BAGAIMANA masyarakat Indramayu, Jawa Barat, mendefinisikan identitas budayanya sendiri? ”Kami ini tidak Sunda, juga bukan Jawa. Kami juga bukan Cirebon. Sebut saja budaya kami ini sebagai Dermayon,” kata pengamat budaya dan mantan Ketua Dewan Kesenian Indramayu (DKI), Supali Kasim.
Wangi Indriya, seorang penari, sedang melatih anak menari topeng di Sanggar Seni Mulya Bhakti di Tambi, Jatibarang, Indramayu, Jawa Barat. (KOMPAS/ ILHAM KHOIRI)
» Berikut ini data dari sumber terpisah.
(** The loop of [ParseData] pushes the fields laid out from [j] on. *)
Lemma parse_loop_fields (data : list Z) (descriptor : list Spec.FieldType) :
  Forall Spec.is_byte data ->
  forall (j : nat) (parsedData : list value),
    ParseData_loop data (map Spec.type_name descriptor) j parsedData
    = parsedData ++ Spec.fields_from data j descriptor.
Proof.
  intros Hall. induction descriptor as [| ty rest IH]; intros j parsedData.
  - cbn [map ParseData_loop Spec.fields_from]. rewrite app_nil_r. reflexivity.
  - pose proof (byte_or_zero_byte data j Hall) as B0.
    pose proof (byte_or_zero_byte data (j + 1) Hall) as B1.
    pose proof (byte_or_zero_byte data (j + 2) Hall) as B2.
    destruct ty; cbn [map Spec.type_name ParseData_loop Spec.fields_from
                      Spec.field_at Spec.width];
      repeat match goal with
             | |- context [String.eqb ?a ?b] =>
                 let v := eval vm_compute in (String.eqb a b) in
                 change (String.eqb a b) with v
             end;
      cbv iota; rewrite IH, <- app_assoc; cbn [app];
      rewrite ?band_get by exact Hall;
      rewrite ?shl_byte_8, ?shl_byte_16 by assumption;
      reflexivity.
Qed.

Lemma fields_from_length (data : list Z) (descriptor : list Spec.FieldType)
  (o : nat) :
  length (Spec.fields_from data o descriptor) = length descriptor.
Proof.
  revert o. induction descriptor as [| ty rest IH]; intros o;
    [reflexivity | cbn [Spec.fields_from length]; rewrite IH; reflexivity].
Qed.

Lemma fields_from_lookup (data : list Z) (descriptor : list Spec.FieldType) :
  forall (o k : nat) (ty : Spec.FieldType),
    descriptor !! k = Some ty ->
    Spec.fields_from data o descriptor !! k
    = Some (Spec.field_at data (o + Spec.offset descriptor k) ty).
Proof.
  induction descriptor as [| ty0 rest IH]; intros o k ty Hk;
    [discriminate Hk |].
  destruct k as [| k].
  - simpl in Hk. injection Hk as ->. cbn [Spec.fields_from].
    unfold Spec.offset. cbn [take Spec.sum_widths foldr].
    rewrite Nat.add_0_r. reflexivity.
  - cbn [Spec.fields_from]. simpl in Hk.
    change ((?x :: ?l) !! S k) with (l !! k).
    rewrite (IH _ _ _ Hk). unfold Spec.offset.
    cbn [take Spec.sum_widths foldr]. rewrite Nat.add_assoc. reflexivity.
Qed.

Lemma drop_eq_cons {A : Type} (l : list A) (o : nat) (x : A) (tl : list A) :
  drop o l = x :: tl -> l !! o = Some x /\ drop (o + 1) l = tl.
Proof.
  intros Hdrop. split.
  - pose proof (lookup_drop l o 0) as E.
    rewrite Hdrop, Nat.add_0_r in E. symmetry. exact E.
  - rewrite <- drop_drop, Hdrop. reflexivity.
Qed.

(** With enough bytes from [o] on, the layout is the one section 4.4
    describes. *)
Lemma fields_from_spec (data : list Z) (descriptor : list Spec.FieldType) :
  Forall Spec.is_byte data ->
  forall (o : nat) (vs : list Z),
    Spec.decodeSample (drop o data) descriptor = Some vs ->
    Spec.fields_from data o descriptor = map num vs.
Proof.
  intros Hall. induction descriptor as [| ty rest IH]; intros o vs Hdec.
  - cbn [Spec.decodeSample] in Hdec. injection Hdec as <-. reflexivity.
  - cbn [Spec.fields_from].
    destruct ty; cbn [Spec.decodeSample] in Hdec.
    + destruct (drop o data) as [| b0 tl] eqn:Hdrop; [discriminate Hdec |].
      destruct (Spec.decodeSample tl rest) as [ws |] eqn:Hrest;
        [| discriminate Hdec].
      injection Hdec as <-.
      destruct (drop_eq_cons _ _ _ _ Hdrop) as [H0 Htl].
      cbn [Spec.width map Spec.field_at]. unfold get. rewrite H0.
      f_equal. apply IH. rewrite Htl. exact Hrest.
    + destruct (drop o data) as [| b0 [| b1 [| b2 tl]]] eqn:Hdrop;
        try discriminate Hdec.
      destruct (Spec.decodeSample tl rest) as [ws |] eqn:Hrest;
        [| discriminate Hdec].
      injection Hdec as <-.
      destruct (drop_eq_cons _ _ _ _ Hdrop) as [H0 Hd1].
      destruct (drop_eq_cons _ _ _ _ Hd1) as [H1 Hd2].
      destruct (drop_eq_cons _ _ _ _ Hd2) as [H2 Htl].
      replace (o + 1 + 1)%nat with (o + 2)%nat in H2 by lia.
      replace (o + 1 + 1 + 1)%nat with (o + 3)%nat in Htl by lia.
      cbn [Spec.width map Spec.field_at]. unfold Spec.byte_or_zero.
      rewrite H0, H1, H2. cbn [default].
      rewrite lor_little_endian
        by (eapply Forall_lookup_1; [exact Hall | eassumption]).
      f_equal. apply IH. rewrite Htl. exact Hrest.
    + destruct (drop o data) as [| b0 [| b1 [| b2 tl]]] eqn:Hdrop;
        try discriminate Hdec.
      destruct (Spec.decodeSample tl rest) as [ws |] eqn:Hrest;
        [| discriminate Hdec].
      injection Hdec as <-.
      destruct (drop_eq_cons _ _ _ _ Hdrop) as [H0 Hd1].
      destruct (drop_eq_cons _ _ _ _ Hd1) as [H1 Hd2].
      destruct (drop_eq_cons _ _ _ _ Hd2) as [H2 Htl].
      replace (o + 1 + 1)%nat with (o + 2)%nat in H2 by lia.
      replace (o + 1 + 1 + 1)%nat with (o + 3)%nat in Htl by lia.
      cbn [Spec.width map Spec.field_at]. unfold Spec.byte_or_zero.
      rewrite H0, H1, H2. cbn [default].
      rewrite lor_big_endian
        by (eapply Forall_lookup_1; [exact Hall | eassumption]).
      f_equal. apply IH. rewrite Htl. exact Hrest.
Qed.

(** A payload at least as long as the widths decodes. *)
Lemma decodeSample_enough (descriptor : list Spec.FieldType) :
  forall payload : list Z,
    (Spec.sum_widths descriptor <= length payload)%nat ->
    exists vs, Spec.decodeSample payload descriptor = Some vs.
Proof.
  induction descriptor as [| ty rest IH]; intros payload Hlen.
  - eexists. reflexivity.
  - cbn [Spec.sum_widths foldr] in Hlen.
    change (foldr _ 0%nat rest) with (Spec.sum_widths rest) in Hlen.
    destruct ty; cbn [Spec.width] in Hlen; cbn [Spec.decodeSample].
    + destruct payload as [| b0 tl]; [cbn in Hlen; lia |].
      destruct (IH tl) as [ws Hws]; [cbn in Hlen; lia |].
      rewrite Hws. eexists. reflexivity.
    + destruct payload as [| b0 [| b1 [| b2 tl]]]; try (cbn in Hlen; lia).
      destruct (IH tl) as [ws Hws]; [cbn in Hlen; lia |].
      rewrite Hws. eexists. reflexivity.
    + destruct payload as [| b0 [| b1 [| b2 tl]]]; try (cbn in Hlen; lia).
      destruct (IH tl) as [ws Hws]; [cbn in Hlen; lia |].
      rewrite Hws. eexists. reflexivity.
Qed.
Apa itu Dermayon? Supali menjelaskan, itu istilah yang lebih pas untuk menggambarkan budaya khas masyarakat pesisir utara Jawa yang diyakini berasal dari laskar Kerajaan Mataram pimpinan Raden Arya Wira Lodra. Indramayu memang bukan Sunda dan jauh dari pusat Jawa. Mereka juga tidak suka disebut sebagai bagian dari budaya Cirebon.
”Kami lebih senang menyebut budaya kami sebagai budaya pesisir khas rakyat jelata yang terbuka, egaliter, dan agak keras,” kata dia.
Ciri khas ini juga mengental dalam beragam ekspresi seni dan bahasa lokal yang jauh dari sentuhan keraton. Tari topeng, misalnya, mencerminkan karakter semacam itu. Energi, gerak, dan bentuk topeng dalam tari Panji, Pamindo, Rumyang, Tumenggung, dan Klana juga menggambarkan sifat bebas, tanpa kelas, dan dimanis.
Keunikan inilah yang mendorong tari topeng memperoleh apresiasi nasional dan internasional. Penari Mimi Rasinah dan Wangi Indriya pun kerap diundang pentas di mancanegara. ”Khalayak seni internasional menyukai perubahan karakter dalam lima jenis tari topeng,” kata Wangi.
Keunikan dan ragam seni tradisi itu memberikan warna lain di tengah citra Indramayu yang penuh ironi. Daerah pesisir ini sebenarnya sangat kaya dengan tanah subur dan luas sehingga jadi salah satu lumbung padi di Pulau Jawa. Lautnya menyimpan potensi perikanan. Di dalam tanah, tersimpan kandungan minyak bumi berkualitas tinggi yang menjadi salah satu andalan ekspor migas negara.
Namun, di balik kekayaan itu, rakyat Indramayu yang jumlahnya 1.795.372 jiwa (BPS, 2007) itu didera kemiskinan akut. Tahun 2008 tercatat sedikitnya 169.720 keluarga hidup di bawah garis kemiskinan. Bahkan Kepala Badan Perencanaan Pembangunan Daerah Kabupaten Indramayu Apas Fahmi memperkirakan hingga 40 persen jumlah penduduk Indramayu saat ini masih masuk kategori miskin (Kompas, 2/11).
Angka buta huruf di sini tercatat paling tinggi di Jabar. Sebanyak 274.941 orang atau sekitar 18 persen penduduk berusia 10 tahun ke atas belum mampu membaca dan menulis. Lebih dari separuh penduduk buta huruf di kabupaten itu perempuan.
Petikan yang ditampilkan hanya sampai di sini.